= Beginning of Section =
Lemma gstep_sections e g c gs c' rest l :
  gstep e g c = (Ok gs, c') → dial_clear (table c) g → l ≡ₚ handlers [g] ++ rest →
  ∃ l', l' ≡ₚ handlers gs ++ rest ∧
    rtc (tstep true) (mkT (table c) l (now c)) (mkT (table c') l' (now c')).
Proof.
  intros H Hd Hl. destruct (leaves_maps g) eqn:Em.
  { exists l. split; [by rewrite (leaves_handlers e g Em c gs c' H) |].
    apply section_view. revert H. by apply keeps_run, leaves_view. }
  destruct g; try done;
    try (eapply other_sections in H as [Hs Hh]; [| done..]; exists l; rewrite Hh; by split; [| apply Hs]).
  - cbn [gstep] in H. apply go_bind_inv_ok in H as (x & c1 & H1 & H).
    assert (view c1 = view c) as [= Ht Hn] by (revert H1; apply keeps_run, kt_peek).
    apply go_bind_inv_ok in H as (? & ? & [= <- <-] & H). rewrite Ht in H.
    destruct (connEnter _ _ _ _) as [[sess t]|] eqn:Ee.
    + apply go_bind_inv_ok in H as ([] & ? & [= <-] & H). injection H as <- <-. rewrite <- Hn. simpl in *.
      eexists (_ :: l). split; [by rewrite Hl |]. apply rtc_once. by eapply ts_enter.
    + injection H as <- <-. exists l. split; [done |]. rewrite Ht, Hn. done.
  - cbn [gstep] in H. apply go_bind_inv_ok in H as (? & ? & [= <- <-] & H).
    apply go_bind_inv_ok in H as ([b t] & c1 & H1 & H). unfold lift_res in H1. injection H1 as He <-.
    apply go_bind_inv_ok in H as ([] & ? & [= <-] & H). injection H as <- <-. simpl in *.
    assert (mkHandler (k_key l0) (k_remote l0) connStr (k_i l0) ∈ l) as (l1 & l2 & ->)%list_elem_of_split
      by (rewrite Hl; left).
    exists (l1 ++ l2). split; [| apply rtc_once; by eapply ts_exit].
    assert (handlers (if b then [GSessClose k l0 sess] else [GAfter k l0]) = []) as -> by by destruct b.
    rewrite <- Permutation_middle in Hl. by apply Permutation_cons_inv in Hl.
Qed.

End view.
= End of Section =
- WORK ITEM -
In full, transcribe each entry of the material exactly.

- ANSWER SPACE -
Lemma gstep_sections e g c gs c' rest l :
  gstep e g c = (Ok gs, c') → dial_clear (table c) g → l ≡ₚ handlers [g] ++ rest →
  ∃ l', l' ≡ₚ handlers gs ++ rest ∧
    rtc (tstep true) (mkT (table c) l (now c)) (mkT (table c') l' (now c')).
Proof.
  intros H Hd Hl. destruct (leaves_maps g) eqn:Em.
  { exists l. split; [by rewrite (leaves_handlers e g Em c gs c' H) |].
    apply section_view. revert H. by apply keeps_run, leaves_view. }
  destruct g; try done;
    try (eapply other_sections in H as [Hs Hh]; [| done..]; exists l; rewrite Hh; by split; [| apply Hs]).
  - cbn [gstep] in H. apply go_bind_inv_ok in H as (x & c1 & H1 & H).
    assert (view c1 = view c) as [= Ht Hn] by (revert H1; apply keeps_run, kt_peek).
    apply go_bind_inv_ok in H as (? & ? & [= <- <-] & H). rewrite Ht in H.
    destruct (connEnter _ _ _ _) as [[sess t]|] eqn:Ee.
    + apply go_bind_inv_ok in H as ([] & ? & [= <-] & H). injection H as <- <-. rewrite <- Hn. simpl in *.
      eexists (_ :: l). split; [by rewrite Hl |]. apply rtc_once. by eapply ts_enter.
    + injection H as <- <-. exists l. split; [done |]. rewrite Ht, Hn. done.
  - cbn [gstep] in H. apply go_bind_inv_ok in H as (? & ? & [= <- <-] & H).
    apply go_bind_inv_ok in H as ([b t] & c1 & H1 & H). unfold lift_res in H1. injection H1 as He <-.
    apply go_bind_inv_ok in H as ([] & ? & [= <-] & H). injection H as <- <-. simpl in *.
    assert (mkHandler (k_key l0) (k_remote l0) connStr (k_i l0) ∈ l) as (l1 & l2 & ->)%list_elem_of_split
      by (rewrite Hl; left).
    exists (l1 ++ l2). split; [| apply rtc_once; by eapply ts_exit].
    assert (handlers (if b then [GSessClose k l0 sess] else [GAfter k l0]) = []) as -> by by destruct b.
    rewrite <- Permutation_middle in Hl. by apply Permutation_cons_inv in Hl.
Qed.

End view.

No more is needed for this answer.